- Born: December 13, 1919 Marlborough, New Hampshire, U.S.
- Died: June 10, 2017 (aged 97)
- Education: Rhode Island State College (BS, MS) University of Massachusetts (PhD)
- Occupation: Chemist
- Scientific career
- Fields: Chemistry

= Alexander M. Cruickshank =

American chemist (1919–2017)

Alexander M. Cruickshank (December 13, 1919 – June 10, 2017) was an American chemist and long-serving director of the Gordon Research Conferences.

==Biography==
Alexander M. Cruickshank was born in Marlborough, New Hampshire.

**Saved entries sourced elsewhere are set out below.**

(* ===== verification/Kube.v ===== *)
(** What the actions use of a cluster: the calls of client-go's clients and of
    the audit store, and the accessors of apimachinery on objects and on maps.
    The API server is whoever answers ([Program.Server]); the accessors are
    classes, with documents as instances. *)

From S2P Require Import Prelude Api Unstr Program Respond.

(** The metadata accessors of [unstructured.Unstructured]: owner references as
    kind and name, and the creation time, none when zero; and the map an object
    is. *)
Class Described (U : Type) := {
  FromObject : amap -> U;
  ObjectOf : U -> amap;
  GetAPIVersion : U -> string;
  GetResourceVersion : U -> string;
  OwnersOf : U -> list (string * string);
  AnnotationsOf : U -> gmap string string;
  CreatedOf : U -> option time;
}.

(** The helpers of apimachinery on a [map[string]any]. *)
Class Fields := {
  NestedStringMap : amap -> list string -> nested (gmap string string);
  NestedSliceIn : amap -> list string -> nested (list any);
  RemoveNestedField : amap -> list string -> amap;
  SetNestedStringMap : amap -> gmap string string -> list string -> option amap;
}.

Module Kube.
Import Api.

(** A corev1.Pod, as far as a drain reads it: the kind of the controller that
    owns it and the names of its volumes with whether they are emptyDirs. *)
Record Pod := MkPod {
  p_Namespace : string;
  p_Name : string;
  p_Deleting : bool;
  p_Phase : string;
  p_Mirror : bool;
  p_Controller : option string;
  p_Volumes : list (string * bool);
}.

Record PodOutcome := MkPodOutcome {
  po_Namespace : string;
  po_Name : string;
  po_Outcome : string;
  po_Reason : string;
}.

#[export] Instance Pod_eq_dec : EqDecision Pod.
Proof. solve_decision. Defined.
#[export] Instance PodOutcome_eq_dec : EqDecision PodOutcome.
Proof. solve_decision. Defined.

(** The pods of a drain with what is planned for each. *)
Record podPlan := MkPlan { pl_pod : Pod; pl_outcome : PodOutcome }.

(** What the audit store is given. *)
Record entry := MkEntry {
  en_Cluster : string;
  en_At : time;
  en_Verb : string;
  en_Actor : string;
  en_Ref : ObjectRef;
  en_Kind : string;
  en_Detail : string;
  en_Outcome : string;
  en_Message : string;
}.

Inductive call :=
| GetObject (ref : ObjectRef)
| ListObjects (ref : ObjectRef)
| ListPods (node : string)
| Patch (ref : ObjectRef) (subresource : string) (body : amap)
| CreateJob (namespace : string) (job : amap)
| Update (ref : ObjectRef) (object : amap)
| Delete (ref : ObjectRef) (uid : string)
| EvictPods (plans : list podPlan)
| Record_ (e : entry).

Section kube.
Context {U : Type}.

(** [EvictPods] answers what [evictAll] returns and whether its time ran out;
    [Drain] says what that may be. *)
Definition answer (c : call) : Type :=
  match c with
  | GetObject _ => result Respond.error U
  | ListObjects _ => result Respond.error (list U)
  | ListPods _ => result Respond.error (list Pod)
  | Patch _ _ _ => result Respond.error U
  | CreateJob _ _ => result Respond.error U
  | Update _ _ => result Respond.error U
  | Delete _ _ => option Respond.error
  | EvictPods _ => list PodOutcome * bool
  | Record_ _ => option Respond.error
  end.
End kube.

(** The calls that change the cluster. *)
Definition writes (c : call) : bool :=
  match c with
  | Patch _ _ _ | CreateJob _ _ | Update _ _ | Delete _ _ | EvictPods _ => true
  | GetObject _ | ListObjects _ | ListPods _ | Record_ _ => false
  end.

Definition records (c : call) : bool := match c with Record_ _ => true | _ => false end.

End Kube.

Arguments Kube.answer U c : clear implicits.

(** ** Documents *)

Fixpoint string_pairs (m : amap) : option (list (string * string)) :=
  match m with
  | [] => Some []
  | (k, AString s) :: m => (fun l => (k, s) :: l) <$> string_pairs m
  | _ => None
  end.

Definition map_field {A} (zero : A) (cast : any -> option A) (m : amap) (fields : list string) : nested A :=
  let n := doc_field (AMap m) fields in
  if negb (found n) || failed n then Nested zero false (failed n)
  else match cast (value n) with Some a => Nested a true false | None => Nested zero false true end.

Fixpoint aset (m : amap) (key : string) (v : any) : amap :=
  match m with
  | [] => [(key, v)]
  | (k, w) :: m => if bool_decide (k = key) then (k, v) :: m else (k, w) :: aset m key v
  end.

Definition adelete (m : amap) (key : string) : amap := List.filter (fun '(k, _) => negb (bool_decide (k = key))) m.

Fixpoint remove_field (m : amap) (fields : list string) : amap :=
  match fields with
  | [] => m
  | [f] => adelete m f
  | f :: rest => match aget m f with Some (AMap inner) => aset m f (AMap (remove_field inner rest)) | _ => m end
  end.

Fixpoint set_field (m : amap) (fields : list string) (v : any) : option amap :=
  match fields with
  | [] => None
  | [f] => Some (aset m f v)
  | f :: rest =>
      match aget m f with
      | None => aset m f ∘ AMap <$> set_field [] rest v
      | Some (AMap inner) => aset m f ∘ AMap <$> set_field inner rest v
      | Some _ => None
      end
  end.

#[export] Instance doc_fields : Fields := {
  NestedStringMap := map_field ∅ (fun v => match v with AMap m => list_to_map <$> string_pairs m | _ => None end);
  NestedSliceIn := map_field [] (fun v => match v with ASlice l => Some l | _ => None end);
  RemoveNestedField := remove_field;
  SetNestedStringMap m labels fields :=
    set_field m fields (AMap (map (fun '(k, s) => (k, AString s)) (map_to_list labels)));
}.

Definition owner_of (v : any) : option (string * string) :=
  match v with AMap m => Some (Unstr.At m "kind", Unstr.At m "name") | _ => None end.

#[export] Instance doc_described : Described Doc := {
  FromObject := MkDoc;
  ObjectOf := Object;
  GetAPIVersion u := Unstr.UString u ["apiVersion"];
  GetResourceVersion u := Unstr.UString u ["metadata"; "resourceVersion"];
  OwnersOf u := omap owner_of (Unstr.held [] (doc_as [] asSlice u ["metadata"; "ownerReferences"]));
  AnnotationsOf u :=
    match string_pairs (Unstr.held [] (doc_as [] asMap u ["metadata"; "annotations"])) with
    | Some l => list_to_map l | None => ∅ end;
  CreatedOf u := None;
}.
(* ===== verification/Drain.v ===== *)
(** internal/actions/node.go: what a drain plans for each pod of a node, and the
    goroutines that evict them, eight at a time, until the drain's time is up. *)

From S2P Require Import Prelude Api Text Config Access Program Respond Kube.

Module Drain.
Import Text Kube.

Definition OutcomeEvict : string := "evict".
Definition OutcomeEvicted : string := "evicted".
Definition OutcomeBlocked : string := "blocked".
Definition OutcomeSkipped : string := "skipped".
Definition OutcomeFailed : string := "failed".

Definition evictConcurrency : Z := 8.
Definition evictBudget : duration := (30 * Second)%Z.

(** ** The plan *)

Section plan.
Context {Qt : Quoting}.

Fixpoint emptyDirVolume (volumes : list (string * bool)) : string :=
  match volumes with
  | [] => ""
  | (name, emptyDir) :: rest => if emptyDir : bool then name else emptyDirVolume rest
  end.

Definition classify (pod : Pod) (force : bool) : string * string :=
  if p_Deleting pod then (OutcomeSkipped, "already terminating")
  else if bool_decide (p_Phase pod = "Succeeded") || bool_decide (p_Phase pod = "Failed") then
    (OutcomeSkipped, "already " +s+ Config.ToLower (p_Phase pod))
  else if p_Mirror pod then (OutcomeSkipped, "static pod, the kubelet owns it")
  else if bool_decide (p_Controller pod = Some "DaemonSet") then
    (OutcomeSkipped, "daemonset pod, it would be recreated here")
  else if force then (OutcomeEvict, "")
  else if bool_decide (p_Controller pod = None) then
    (OutcomeBlocked, "no controller owns it, nothing would recreate it")
  else
    let volume := emptyDirVolume (p_Volumes pod) in
    if bool_decide (volume <> "") then
      (OutcomeBlocked, "emptyDir volume " +s+ Quote volume +s+ " would lose its data")
    else (OutcomeEvict, "").

Definition planned (force : bool) (pod : Pod) : podPlan :=
  let '(outcome, reason) := classify pod force in
  MkPlan pod (MkPodOutcome (p_Namespace pod) (p_Name pod) outcome reason).

Definition planFor (node : string) (force : bool) {U} : prog (answer U) (result Respond.error (list podPlan)) :=
  list <-? ask (ListPods node);;
  Return (Ok (map (planned force) list)).
End plan.

Definition outcomesOf (plans : list podPlan) : list PodOutcome := map pl_outcome plans.

Definition tally (outcomes : list PodOutcome) (outcome : string) : Z :=
  counted (fun entry => bool_decide (po_Outcome entry = outcome)) outcomes.

Definition countOf (plans : list podPlan) (outcome : string) : Z :=
  counted (fun plan => bool_decide (po_Outcome (pl_outcome plan) = outcome)) plans.

Definition podWord (count : Z) : string := if (count =? 1)%Z then "pod" else "pods".

Definition appendCount (parts : list string) (count : Z) (label : string) : list string :=
  if (count =? 0)%Z then parts else parts ++ [Itoa count +s+ " " +s+ label].

Definition planMessage (plans : list podPlan) : string :=
  let outcomes := outcomesOf plans in
  let evict := tally outcomes OutcomeEvict in
  let parts := [Itoa evict +s+ " " +s+ podWord evict +s+ " to evict"] in
  let parts := appendCount parts (tally outcomes OutcomeSkipped) "left in place" in
  let parts := appendCount parts (tally outcomes OutcomeBlocked) "blocked" in
  Join ", " parts +s+ ".".

Definition drainMessage (outcomes : list PodOutcome) (expired : bool) : string :=
  let evicted := tally outcomes OutcomeEvicted in
  let parts := ["Cordoned. Eviction requested for " +s+ Itoa evicted +s+ " " +s+ podWord evicted] in
  let parts := appendCount parts (tally outcomes OutcomeSkipped) "left in place" in
  let parts := appendCount parts (tally outcomes OutcomeBlocked) "still blocked" in
  let parts := appendCount parts (tally outcomes OutcomeFailed) "failed" in
  let message := Join ", " parts +s+ "." in
  if expired then message +s+ " The drain ran out of time, so run it again to finish." else message.

(** ** The evictions

    A goroutine per pod to evict waits for one of eight slots or the end of the
    time, calls EvictV1 with the slot held, and sleeps between the calls a
    PodDisruptionBudget refuses.  A call made when the time is already up is
    not answered by the budget: the client refuses it. *)

Inductive position := Waiting | Trying (late : bool) | Sleeping | Finished.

He joined Eta Chapter of Theta Chi Fraternity and completed his B.S. in chemistry at Rhode Island State College in 1943. While working at Rhode Island State College as an instructor he earned his M.S. in chemistry in 1945. He earned his Ph.D. in chemistry from the University of Massachusetts in 1954. Cruickshank served on the chemistry faculty at the University of Rhode Island from 1953 to 1982 and was chair of the chemistry department from 1976 until his 1982 retirement. He also served as director of the Gordon Research Conferences from 1968 until his retirement in 1993. Cruickshank lived in South Kingstown, Rhode Island until his death.

==Legacy==
Since 1994, the Alexander M. Cruickshank Lectureship Award has been bestowed annually to the most highly distinguished scientists presenting their research at the Gordon Research Conferences. Typically, there is one such lectureship annually for each of the principal subdisciplines of the Conferences, namely the Biological, Chemical, and Physical Sciences. At its discretion, the Gordon Research Conferences Board of Directors may occasionally elect additional Alexander M. Cruickshank lecturers.